Data entries
(** X12.  What [sha1Update] computes: the same as [md5Update] with five
    words of chaining value and the SHA-1 selection of the engine. *)
Theorem sha1Update_stream (context : Sha1Context) (data : list Z)
    (m : Machine) :
  well_formed 5 context m ->
  exists context' m',
    sha1Update context data m = Done context' m'
    /\ well_formed 5 context' m'
    /\ ctx_h context'
       = take 5
           (foldl (tail_step (run_ctrl HASH_CTRL_ALGSEL_SHA1))
              (ctx_h context ++ drop 19 (CTSWAP (HASH m)))
              (data_blocks (nblocks (pending context ++ data))
                 (pending context ++ data)))
    /\ pending context'
       = drop (64 * nblocks (pending context ++ data))
           (pending context ++ data).
Proof.
  intros Hwf.
  exact (update_loop_stream HASH_CTRL_ALGSEL_SHA1 5 context data m Hwf).
Qed.

End UpdateStream.

(** ** Independence from the state of the peripheral *)

Section Isolation.
Context {P : Platform}.

Lemma lookup_inserts_0 (K t : list Z) i :
  list_inserts 0 K t !! i
  = match t !! i with
    | None => None
    | Some x => Some (default x (K !! i))
    end.
Proof.
  destruct (decide (i < length K)%nat) as [HK | HK].
  - destruct (decide (i < length t)%nat) as [Ht | Ht].
    + rewrite list_lookup_inserts by lia.
      destruct (lookup_lt_is_Some_2 t i Ht) as [x ->].
      destruct (lookup_lt_is_Some_2 K i HK) as [y Hy].
      by rewrite Nat.sub_0_r, Hy.
    + rewrite (lookup_ge_None_2 t) by lia.
      apply lookup_ge_None_2. rewrite length_inserts. lia.
  - rewrite list_lookup_inserts_ge by lia.
    rewrite (lookup_ge_None_2 K) by lia. by destruct (t !! i).
Qed.

Lemma take_inserts_0 n (K K' t t' : list Z) :
  take n K = take n K' -> take n t = take n t' ->
  take n (list_inserts 0 K t) = take n (list_inserts 0 K' t').
Proof.
  intros HK Ht. apply list_eq. intros i.
  destruct (decide (i < n)%nat) as [Hi | Hi].
  - rewrite !lookup_take_lt by done. rewrite !lookup_inserts_0.
    rewrite <- (lookup_take_lt t n i), <- (lookup_take_lt t' n i) by done.
    rewrite <- (lookup_take_lt K n i), <- (lookup_take_lt K' n i) by done.
    by rewrite HK, Ht.
  - by rewrite !lookup_take_ge by lia.
Qed.

Lemma tail_step_local c n t t' block :
  word_local c n -> (n <= 8)%nat -> take n t = take n t' ->
  take n (tail_step c t block) = take n (tail_step c t' block).
Proof.
  intros Hloc Hn Ht. unfold tail_step. apply take_inserts_0; [|done].
  rewrite !take_take. replace (n `min` 8)%nat with n by lia.
  apply Hloc. rewrite !take_take. by replace (n `min` 8)%nat with n by lia.
Qed.

Lemma foldl_tail_step_local c n blocks : forall t t',
  word_local c n -> (n <= 8)%nat -> take n t = take n t' ->
  take n (foldl (tail_step c) t blocks)
  = take n (foldl (tail_step c) t' blocks).
Proof.
  induction blocks as [|x blocks IH]; intros t t' Hloc Hn Ht; simpl; [done|].
  apply IH; [done | done |]. by apply tail_step_local.
Qed.

Lemma drop14_run_regs algo data len h hLen regs :
  length h = hLen -> (hLen <= 8)%nat -> (14 + hLen <= length regs)%nat ->
  drop 14 (run_regs algo data len h hLen regs)
  = foldl (tail_step (run_ctrl algo)) (h ++ drop (14 + hLen) regs)
      (data_blocks (Z.to_nat (len / 64)) data).
Proof.
  intros Hh HhLen Hregs. unfold run_regs.
  rewrite drop14_foldl by (rewrite length_restore_regs; lia).
  rewrite drop14_restore by lia.
  rewrite seed_tail_app by (rewrite ?length_drop; lia).
  by rewrite drop_drop.
Qed.

Lemma save_run_local algo data len h hLen regs1 regs2 :
  word_local (run_ctrl algo) hLen ->
  length h = hLen -> (hLen <= 8)%nat ->
  (14 + hLen <= length regs1)%nat -> (14 + hLen <= length regs2)%nat ->
  save_regs hLen 0 h (run_regs algo data len h hLen regs1)
  = save_regs hLen 0 h (run_regs algo data len h hLen regs2).
Proof.
  intros Hloc Hh HhLen Hregs1 Hregs2.
  rewrite !save_regs_take by (rewrite ?length_run_regs; lia).
  rewrite !drop14_run_regs by done.
  apply foldl_tail_step_local; [done | done |].
  by rewrite !take_app_length'.
Qed.

(** X13.  The result does not depend on what the peripheral held: when
    the compression is local to the [hLen] state words, two invocations on
    the same data and chaining value return the same chaining value,
    whatever the control register, the FIFO and the context-swap
    registers contained before. *)
Theorem hashProcessData_isolated (algo : Z) (data : list Z) (len : Z)
    (h : list Z) (hLen : nat) (m1 m2 : Machine) :
  word_local (run_ctrl algo) hLen ->
  length h = hLen -> (hLen <= 8)%nat ->
  apm32f4xxCryptoMutex m1 = false ->
  apm32f4xxCryptoMutex m2 = false ->
  (14 + hLen <= length (CTSWAP (HASH m1)))%nat ->
  (14 + hLen <= length (CTSWAP (HASH m2)))%nat ->
  exists h' m1' m2',
    hashProcessData algo data len h hLen m1 = Done h' m1'
    /\ hashProcessData algo data len h hLen m2 = Done h' m2'.
Proof.
  intros Hloc Hh HhLen Hfree1 Hfree2 Hregs1 Hregs2.
  destruct (hashProcessData_run algo data len h hLen m1 Hfree1)
    as (b1 & mid1 & Hrun1 & _).
  destruct (hashProcessData_run algo data len h hLen m2 Hfree2)
    as (b2 & mid2 & Hrun2 & _).
  rewrite (save_run_local algo data len h hLen _ (CTSWAP (HASH m2)) Hloc Hh
             HhLen Hregs1 Hregs2) in Hrun1.
  eexists _, _, _. split; [exact Hrun1 | exact Hrun2].
Qed.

* _What to do_
Read the data above and pull out each line that holds the string "pending".

* _Reply_
              (data_blocks (nblocks (pending context ++ data))
                 (pending context ++ data)))
    /\ pending context'
       = drop (64 * nblocks (pending context ++ data))
           (pending context ++ data).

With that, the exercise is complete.